▶ [Assigned task]: Would you return the entries below exactly from the line containing "8 => Some NetworkAccess" onward, ending with the final line and including it, and nothing else?

▶ [Stored data entries]:
====

(** ** Properties *)

(** Timeouts.  A pass over all sessions never fails while the intervals are
    positive; it removes exactly the sessions whose missed heartbeats reach the
    grace limit, keeps the others, degraded where one was missed, and reports the
    ones removed.  A session silent for its interval times one more than the
    grace count, and not so long that the 32-bit count wraps, is removed; one
    heard from within two intervals is left as it was. *)
Theorem check_timeouts_correct order m now :
  NoDup order → (∀ id, is_Some (raw_sessions m !! id) → id ∈ order) → sessions_ok (raw_sessions m) →
  ∃ m' l, check_timeouts order m now = (m', Ok l) ∧
    (∀ id, id ∈ l ↔ ∃ s, raw_sessions m !! id = Some s ∧ timed_out s now = true) ∧
    (∀ id s, raw_sessions m !! id = Some s →
       raw_sessions m' !! id = (if timed_out s now then None else Some (check_heartbeat_timeout s now).1)) ∧
    (∀ id s, raw_sessions m !! id = Some s → 0 < grace_heartbeats (rs_config s) →
       (grace_heartbeats (rs_config s) + 1) * heartbeat_interval_ms (rs_config s)
         ≤ now - last_heartbeat_received_ms s < 2 ^ 32 * heartbeat_interval_ms (rs_config s) →
       raw_sessions m' !! id = None) ∧
    (∀ id s, raw_sessions m !! id = Some s →
       now - last_heartbeat_received_ms s < 2 * heartbeat_interval_ms (rs_config s) →
       raw_sessions m' !! id = Some s).
Proof.
  intros Hd Hall Hok. destruct (check_each_spec now order (raw_sessions m) Hd Hok) as (ss & l & E & Hss & Hl).
  unfold check_timeouts. rewrite E. do 2 eexists. split; [done|].
  assert (Hin : ∀ id, id ∈ l ↔ ∃ s, raw_sessions m !! id = Some s ∧ timed_out s now = true).
  { intros id. rewrite Hl. split; [by intros [_ ?]|]. intros (s & Es & ?). split; [|by eauto].
    apply Hall. by rewrite Es. }
  assert (Hres : ∀ id s, raw_sessions m !! id = Some s →
     raw_sessions (foldl terminate_session (set_raw m ss (peer_sessions m)) l) !! id
     = (if timed_out s now then None else Some (check_heartbeat_timeout s now).1)).
  { intros id s Es. rewrite terminate_all_sessions. cbn [raw_sessions set_raw]. rewrite Hss. unfold checked.
    rewrite (decide_True (P := id ∈ order)) by (apply Hall; by rewrite Es). rewrite Es. cbn.
    destruct (timed_out s now) eqn:Et; [by rewrite decide_True by (apply Hin; eauto)|].
    rewrite decide_False; [done|]. rewrite Hin. intros (s' & Es' & ?). congruence. }
  split_and!; [done..| |].
  - intros id s Es Hg [Hlo Hhi]. rewrite (Hres id s Es). specialize (Hok id s Es).
    assert (Ht : timed_out s now = true); [|by rewrite Ht]. unfold timed_out, u64_saturating_sub.
    set (i := heartbeat_interval_ms (rs_config s)) in *. set (g := grace_heartbeats (rs_config s)) in *.
    rewrite Z.max_r by nia. set (d := now - last_heartbeat_received_ms s) in *.
    assert (g + 1 ≤ d / i) by (apply Z.div_le_lower_bound; lia).
    assert (d / i < 2 ^ 32) by (apply Z.div_lt_upper_bound; lia).
    rewrite Z.mod_small by lia. apply andb_true_intro. split; [apply Z.ltb_lt|apply Z.leb_le]; lia.
  - intros id s Es Hlt. rewrite (Hres id s Es). specialize (Hok id s Es).
    assert (Hx : (1 <? u64_saturating_sub now (last_heartbeat_received_ms s) / heartbeat_interval_ms (rs_config s)) = false).
    { apply Z.ltb_ge. apply Z.lt_succ_r. apply Z.div_lt_upper_bound; [lia|]. unfold u64_saturating_sub. lia. }
    assert (Ht : timed_out s now = false) by (unfold timed_out; by rewrite Hx). rewrite Ht.
    unfold check_heartbeat_timeout. rewrite Hx. by case_match.
Qed.

Section Properties.
Context `{Blake3} `{Blake3Keyed}.

(** No replay.  In any run of a session, the accepted heartbeats carry strictly
    increasing sequence numbers above the session's last one, so that none is
    accepted twice; and each was accepted by a live session, for its identifier,
    within the clock tolerance and the sequence window, with a code under the
    current or the previous session key.  A refused heartbeat changes nothing. *)
Theorem heartbeat_no_replay ops s h now :
  StronglySorted Z.lt (peer_sequence s :: map (λ x, hb_sequence x.1.2) (accepted ops s)) ∧
  Forall (λ x, acceptable x.1.1 x.1.2 x.2) (accepted ops s) ∧
  (is_ok (process_heartbeat s h now).2 = false → (process_heartbeat s h now).1 = s).
Proof.
  destruct (accepted_above ops s) as [Hs Hf]. split_and!; [done..|].
  destruct (process_heartbeat s h now) as [s' r] eqn:E. cbn [fst snd].
  by destruct (process_heartbeat_cases _ _ _ _ _ E) as [[-> _]|(_ & _ & _ & _ & _ & ->)].
Qed.
(* ===== verification/Attestation.v ===== *)
(** * Attestation (axiom-crypto/src/attestation.rs)

    Reports a node signs about its own state, the node that asks for them and checks them,
    certificates by third parties, and the mesh that collects certificates.  BLAKE3 and
    Ed25519 are interfaces; random bytes and times (milliseconds) are arguments. *)

From stdpp Require Import base numbers list gmap strings.
From S2P Require Import Prelude Types Text Intent Crypto.

(** ** Data *)

Record PcrValues := mkPcr { pcr0 : list Z; pcr1 : list Z; pcr7 : list Z; pcr10 : list Z }.
Record AttestedState := mkAttested {
  hdl_manifest_hash : list Z; as_trust_level : Z; config_hash : list Z; as_version : list Z; pcr_values : option PcrValues;
  active_alerts : Z; uptime_secs : Z
}.
Record AttestationReport := mkReport {
  subject_id : NodeId; ar_timestamp_ms : Z; ar_nonce : list Z; ar_state : AttestedState; ar_signature : Signature
}.
Inductive AttestationResult := AR_Valid | AR_InvalidSignature | AR_StateMismatch | AR_NodeRevoked | AR_Expired | AR_UntrustedSubject.
#[export] Instance AttestationResult_eq_dec : EqDecision AttestationResult.
Proof. solve_decision. Defined.
Definition AttestationResult_to_u8 (r : AttestationResult) : Z :=
  match r with AR_Valid => 0 | AR_InvalidSignature => 1 | AR_StateMismatch => 2 | AR_NodeRevoked => 3 | AR_Expired => 4 | AR_UntrustedSubject => 5 end.
Record AttestationCertificate := mkAttestationCertificate {
  ct_report : AttestationReport; verifier_id : NodeId; verified_at_ms : Z; verifier_signature : Signature; ct_result : AttestationResult
}.
Record AttestationRequest := mkAttestationRequest { rq_requester_id : NodeId; rq_target_id : NodeId; rq_nonce : list Z; rq_timestamp_ms : Z; rq_signature : Signature }.
Record AttestationChallenge := mkAttestationChallenge { ch_nonce : list Z; deadline_ms : Z; ch_requester_id : NodeId; ch_target_id : NodeId }.
Record ExpectedState := mkExpected { ex_hdl_manifest_hash : list Z; ex_config_hash : list Z; ex_version : list Z; ex_pcr_values : option PcrValues }.
Record CachedAttestation := mkCachedAttestation { certificate : AttestationCertificate; cached_at_ms : Z }.
Record AttestationConfig := mkAttestationConfig {
  attestation_validity_ms : Z; cache_duration_ms : Z; require_mesh_consensus : bool; min_attesters : Z; require_tpm : bool
}.
Definition AttestationConfig_default : AttestationConfig := mkAttestationConfig 60000 300000 true 2 false.
Record AttestationNode := mkAttestationNode {
  an_node_id : NodeId; signing_key : list Z; known_good_states : gmap NodeId ExpectedState; revoked_nodes : list NodeId;
  pending_requests : gmap (list Z) AttestationChallenge; attestation_cache : gmap NodeId CachedAttestation; at_config : AttestationConfig
}.
Definition AttestationNode_new (id : NodeId) (key : list Z) (c : AttestationConfig) : AttestationNode := mkAttestationNode id key ∅ [] ∅ ∅ c.
Inductive AttestationError :=
  | AE_InvalidRequest | AE_UnknownTarget | AE_TargetRevoked | AE_Timeout | AE_SignatureVerificationFailed | AE_StateMismatch (what : text)
  | AE_InsufficientConsensus | AE_TpmRequired | AE_UnknownNonce | AE_TargetMismatch.
Definition AttestationError_display (e : AttestationError) : text :=
  match e with
  | AE_InvalidRequest => str "Invalid attestation request"
  | AE_UnknownTarget => str "Unknown target node"
  | AE_TargetRevoked => str "Target node is revoked"
  | AE_Timeout => str "Attestation timeout"
  | AE_SignatureVerificationFailed => str "Signature verification failed"
  | AE_StateMismatch s => str "State mismatch: " ++ s
  | AE_InsufficientConsensus => str "Not enough attesters for consensus"
  | AE_TpmRequired => str "TPM attestation required"
  | AE_UnknownNonce => str "Report nonce does not match any outstanding challenge"
  | AE_TargetMismatch => str "Report subject does not match the challenge's target"
  end.
(* ===== verification/CrossTier.v ===== *)
(** * Cross-tier tokens (axiom-transport/src/cross_tier_auth.rs)

    Capability tokens: issuing, delegation, verification of a token and of a
    delegation chain, and the wire form.  A set of capabilities is a finite set,
    iterated in the order of the codes.  The current time is an argument. *)

From stdpp Require Import base numbers list gmap strings.
From S2P Require Import Prelude Types Codec Text Intent Crypto.

(** ** Tiers and capabilities *)

Definition MAX_DELEGATION_DEPTH : Z := 5.

Inductive TrustTier := Root | Firmware | Kernel | Driver | Application.
Definition tier_byte (t : TrustTier) : Z :=
  match t with Root => 0 | Firmware => 1 | Kernel => 2 | Driver => 3 | Application => 4 end.
Definition tier_from_byte (b : Z) : option TrustTier :=
  match b with
  | 0 => Some Root | 1 => Some Firmware | 2 => Some Kernel | 3 => Some Driver | 4 => Some Application
  | _ => None
  end.
Definition can_issue_for (t target : TrustTier) : bool := tier_byte t <=? tier_byte target.

Inductive Capability :=
  | MemoryRead | MemoryWrite | Execute | DmaAccess | InterruptAccess | IoPortAccess | MmioAccess
  | NetworkAccess | StorageAccess | CryptoAccess | Delegate | AuditAccess | AdminCap.
Definition capability_code (c : Capability) : Z :=
  match c with
  | MemoryRead => 1 | MemoryWrite => 2 | Execute => 3 | DmaAccess => 4 | InterruptAccess => 5
  | IoPortAccess => 6 | MmioAccess => 7 | NetworkAccess => 8 | StorageAccess => 9 | CryptoAccess => 10
  | Delegate => 11 | AuditAccess => 12 | AdminCap => 255
  end.
Definition capability_from_u16 (v : Z) : option Capability :=
  match v with
  | 1 => Some MemoryRead | 2 => Some MemoryWrite | 3 => Some Execute | 4 => Some DmaAccess
  | 5 => Some InterruptAccess | 6 => Some IoPortAccess | 7 => Some MmioAccess | 8 => Some NetworkAccess
  | 9 => Some StorageAccess | 10 => Some CryptoAccess | 11 => Some Delegate | 12 => Some AuditAccess
  | 255 => Some AdminCap | _ => None
  end.

Lemma capability_from_code c : capability_from_u16 (capability_code c) = Some c.
Proof. by destruct c. Qed.

#[export] Instance Capability_eq_dec : EqDecision Capability.
Proof. solve_decision. Defined.
#[export] Instance Capability_countable : Countable Capability :=
  inj_countable capability_code capability_from_u16 capability_from_code.

Definition all_capabilities : list Capability :=
  [MemoryRead; MemoryWrite; Execute; DmaAccess; InterruptAccess; IoPortAccess; MmioAccess;
   NetworkAccess; StorageAccess; CryptoAccess; Delegate; AuditAccess; AdminCap].
(** The members of a set in the order of their codes, as a [BTreeSet] iterates. *)
Definition capability_list (s : gset Capability) : list Capability := filter (λ c, c ∈ s) all_capabilities.

(** ** Tokens *)

Record AuthToken := mkToken {
  token_id : list Z;
  issuer_id : list Z;
  subject_id : list Z;
  tier : TrustTier;
  token_capabilities : gset Capability;
  issued_at_ms : Z;
  expires_at_ms : Z;
  parent_token : option (list Z);
  nonce : list Z;
  token_signature : Signature;
  delegation_depth : Z
}.
Definition token_is_expired (t : AuthToken) (now : Z) : bool := expires_at_ms t <=? now.
Definition has_capability (t : AuthToken) (c : Capability) : bool := bool_decide (c ∈ token_capabilities t).
Definition can_delegate (t : AuthToken) : bool := has_capability t Delegate.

====

▶ [Expected output]:
  | 5 => Some InterruptAccess | 6 => Some IoPortAccess | 7 => Some MmioAccess | 8 => Some NetworkAccess
  | 9 => Some StorageAccess | 10 => Some CryptoAccess | 11 => Some Delegate | 12 => Some AuditAccess
  | 255 => Some AdminCap | _ => None
  end.

Lemma capability_from_code c : capability_from_u16 (capability_code c) = Some c.
Proof. by destruct c. Qed.

#[export] Instance Capability_eq_dec : EqDecision Capability.
Proof. solve_decision. Defined.
#[export] Instance Capability_countable : Countable Capability :=
  inj_countable capability_code capability_from_u16 capability_from_code.

Definition all_capabilities : list Capability :=
  [MemoryRead; MemoryWrite; Execute; DmaAccess; InterruptAccess; IoPortAccess; MmioAccess;
   NetworkAccess; StorageAccess; CryptoAccess; Delegate; AuditAccess; AdminCap].
(** The members of a set in the order of their codes, as a [BTreeSet] iterates. *)
Definition capability_list (s : gset Capability) : list Capability := filter (λ c, c ∈ s) all_capabilities.

(** ** Tokens *)

Record AuthToken := mkToken {
  token_id : list Z;
  issuer_id : list Z;
  subject_id : list Z;
  tier : TrustTier;
  token_capabilities : gset Capability;
  issued_at_ms : Z;
  expires_at_ms : Z;
  parent_token : option (list Z);
  nonce : list Z;
  token_signature : Signature;
  delegation_depth : Z
}.
Definition token_is_expired (t : AuthToken) (now : Z) : bool := expires_at_ms t <=? now.
Definition has_capability (t : AuthToken) (c : Capability) : bool := bool_decide (c ∈ token_capabilities t).
Definition can_delegate (t : AuthToken) : bool := has_capability t Delegate.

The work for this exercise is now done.